On March 2, 1965, more than one month before his authorized period of stay was slated to expire, the respondent was served with an order to show cause, initiating deportation proceedings against him. The respondent’s deportation hearing was held on March 25, 1965. The special inquiry officer found the respondent deportable and granted his application for voluntary departure. The respondent appealed from the special inquiry officer’s decision to the BIA.
The Board listed the facts concerning the nature of the respondent’s employment that were not in dispute:
The respondent, in behalf of his employer, Mohan’s Ltd., of Hong Kong [a tailor company], travels to various cities in the United States taking the customer’s measurements.
The purchase price of the merchandise is sent to the employer in Hong Kong, either by the respondent or directly by the customer.
The respondent testified that he does not solicit customers in the United States but takes orders only from persons who contact him as a result of the literature distributed by his employer in this country making known his itinerary, the items he has available for sale and in what hotel he may be contacted.
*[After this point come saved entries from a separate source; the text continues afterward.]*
(** * constants.c: the table of ioctl request codes behind [rust_get_constants]

    The C file declares one record type, [constant_t], and one function,
    [rust_get_constants], whose body holds a function-local [static] array
    and returns its address.  The development below embeds

    - the record and the C conversions its initialisers go through,
    - the static array as one block of a small block/offset memory,
    - the accessor as a state-passing function on that memory,
    - the loop a caller runs over the returned pointer, and
    - an interleaving semantics for several threads that use the accessor. *)

From Stdlib Require Import ZArith.
From stdpp Require Import gmap strings list.

(** ** C values *)

(** Conversion of an integer constant expression to [uint64_t]. *)
Definition to_uint64 (z : Z) : Z := (z mod 2 ^ 64)%Z.

(** [typedef struct constant { const char* name; uint64_t value; } constant_t;]
    A [const char*] is either [NULL] or the address of a string literal; the
    literal is identified with its text. *)
Record constant_t := Constant {
  name  : option string;
  value : Z
}.

Global Instance constant_t_eq_dec : EqDecision constant_t.
Proof. solve_decision. Defined.

(** The macros [SIOCGIFFLAGS] and [SIOCSIFFLAGS] are expanded from
    <sys/ioctl.h>, <sys/socket.h> and <net/if.h>.  Those headers belong to
    the compiling platform, so the integer each macro expands to is a
    parameter of the embedding. *)
Record sys_headers := SysHeaders {
  SIOCGIFFLAGS : Z;
  SIOCSIFFLAGS : Z
}.

(** Two platforms, used to run the definitions on concrete numbers:
    Linux (<linux/sockios.h>: 0x8913, 0x8914) and the BSD family
    ([_IOWR('i', 17, struct ifreq)], [_IOW('i', 16, struct ifreq)] with a
    32-byte [struct ifreq]: 0xc0206911, 0x80206910). *)
Definition linux_headers : sys_headers := SysHeaders 0x8913 0x8914.
Definition bsd_headers : sys_headers := SysHeaders 0xc0206911 0x80206910.

(** ** The static array *)

(** [{ NULL, 0 }] *)
Definition sentinel : constant_t := Constant None 0.

(** [static constant_t constants[] = { ... };] in declaration order. *)
Definition constants (H : sys_headers) : list constant_t :=
  [ Constant (Some "SIOCGIFFLAGS") (to_uint64 (SIOCGIFFLAGS H));
    Constant (Some "SIOCSIFFLAGS") (to_uint64 (SIOCSIFFLAGS H));
    sentinel ].

(** ** Memory *)

(** A pointer to [constant_t] is [NULL] or a block together with an element
    index.  Memory maps the live blocks to their element arrays. *)
Inductive pointer :=
  | NULL
  | Ptr (b : positive) (ofs : nat).

Global Instance pointer_eq_dec : EqDecision pointer.
Proof. solve_decision. Defined.

Abbreviation mem := (gmap positive (list constant_t)).

(** The block of the function-local static [constants]. *)
Definition constants_block : positive := 1%positive.

(** An object of static storage duration with a constant initialiser holds
    its value before any code of the program runs. *)
Definition initial_mem (H : sys_headers) : mem :=
  {[ constants_block := constants H ]}.

(** [p + n] *)
Definition ptr_add (p : pointer) (n : nat) : pointer :=
  match p with
  | NULL => NULL
  | Ptr b ofs => Ptr b (ofs + n)
  end.

(** [*p]; [None] is an access outside every live object. *)
Definition load (m : mem) (p : pointer) : option constant_t :=
  match p with
  | NULL => None
  | Ptr b ofs => l ← m !! b; l !! ofs
  end.

(** [*p = e] through the non-const pointer type the accessor returns;
    a store outside every live object leaves memory as it is. *)
Definition store (m : mem) (p : pointer) (e : constant_t) : mem :=
  match p with
  | NULL => m
  | Ptr b ofs =>
      match m !! b with
      | Some l => if decide (ofs < length l) then <[b := <[ofs := e]> l]> m else m
      | None => m
      end
  end.

(** The elements of the array from [p] to the end of its block. *)
Definition array_at (m : mem) (p : pointer) : option (list constant_t) :=
  match p with
  | NULL => None
  | Ptr b ofs => l ← m !! b; if decide (ofs ≤ length l) then Some (drop ofs l) else None
  end.

(** ** The accessor *)

(** [constant_t* rust_get_constants() { static ...; return constants; }]
    The array decays to the address of its first element; nothing is read
    or written. *)
Definition rust_get_constants (m : mem) : pointer * mem :=
  (Ptr constants_block 0, m).

(** Memory after [n] further calls. *)
Definition after_calls (n : nat) (m : mem) : mem :=
  Nat.iter n (λ m, (rust_get_constants m).2) m.

(** ** Readers *)

(** End-of-table tests a caller may apply to an entry:
    [e->name == NULL], [e->name != NULL && *e->name == 0], and their
    disjunction (a name that is null or empty). *)
Definition name_is_null (e : constant_t) : bool :=
  match name e with
  | None => true
  | Some _ => false
  end.

Definition name_is_empty_string (e : constant_t) : bool :=
  match name e with
  | Some s => bool_decide (s = "")
  | None => false
  end.

Definition name_is_empty (e : constant_t) : bool :=
  name_is_null e || name_is_empty_string e.

(** [for (e = p; !stop(e); e++) collect(e);] over the elements of one
    array.  [None]: the loop walked past the last element without the test
    ever firing. *)
Fixpoint scan_until (stop : constant_t → bool) (l : list constant_t)
  : option (list constant_t) :=
  match l with
  | [] => None
  | e :: l' => if stop e then Some [] else (e ::.) <$> scan_until stop l'
  end.

(** The entries a caller collects from pointer [p]. *)
Definition read_table (stop : constant_t → bool) (m : mem) (p : pointer)
  : option (list constant_t) :=
  l ← array_at m p; scan_until stop l.

(** Linear search by name, as a consumer of the table performs it:
    the value of the first entry before the sentinel whose name is [s]. *)
Fixpoint find_constant (s : string) (l : list constant_t) : option Z :=
  match l with
  | [] => None
  | e :: l' =>
      match name e with
      | None => None
      | Some s' => if decide (s' = s) then Some (value e) else find_constant s l'
      end
  end.

(** What the platform's headers define for a macro name. *)
Definition header_value (H : sys_headers) (s : string) : option Z :=
  if decide (s = "SIOCGIFFLAGS") then Some (SIOCGIFFLAGS H)
  else if decide (s = "SIOCSIFFLAGS") then Some (SIOCSIFFLAGS H)
  else None.

(** ** Threads *)

(** What a thread does with the table: [p = rust_get_constants();] into its
    local pointer variable, or [p[i]] read through that variable. *)
Inductive action :=
  | ACall
  | ALoad (i : nat).

Record thread := Thread {
  pending : list action;
  reg : pointer
}.

(** Accesses to shared objects. *)
Inductive access :=
  | Rd (p : pointer)
  | Wr (p : pointer).

Definition is_read (a : access) : bool :=
  match a with
  | Rd _ => true
  | Wr _ => false
  end.

(** What a step lets its thread see: the pointer a call returned, with the
    array it designates at the return, or the element a load produced. *)
Inductive event :=
  | EvCall (p : pointer) (content : option (list constant_t))
  | EvLoad (p : pointer) (v : option constant_t).

Record label := Label {
  tid : nat;
  ev : event;
  footprint : list access
}.

Definition config : Type := list thread * mem.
The respondent further testified that he worked on a straight salary basis with an additional allowance for living and business expenses. He testified that he received no percentage of the value of orders which he took in the United States, but that he might receive a bonus for those orders upon return to Hong Kong. He stated that his employer sent his salary to his parents in India while he was in the United States. He testified that his parents paid for his living expenses while he was in the United States. The respondent had no other income other than the income he received from his employment.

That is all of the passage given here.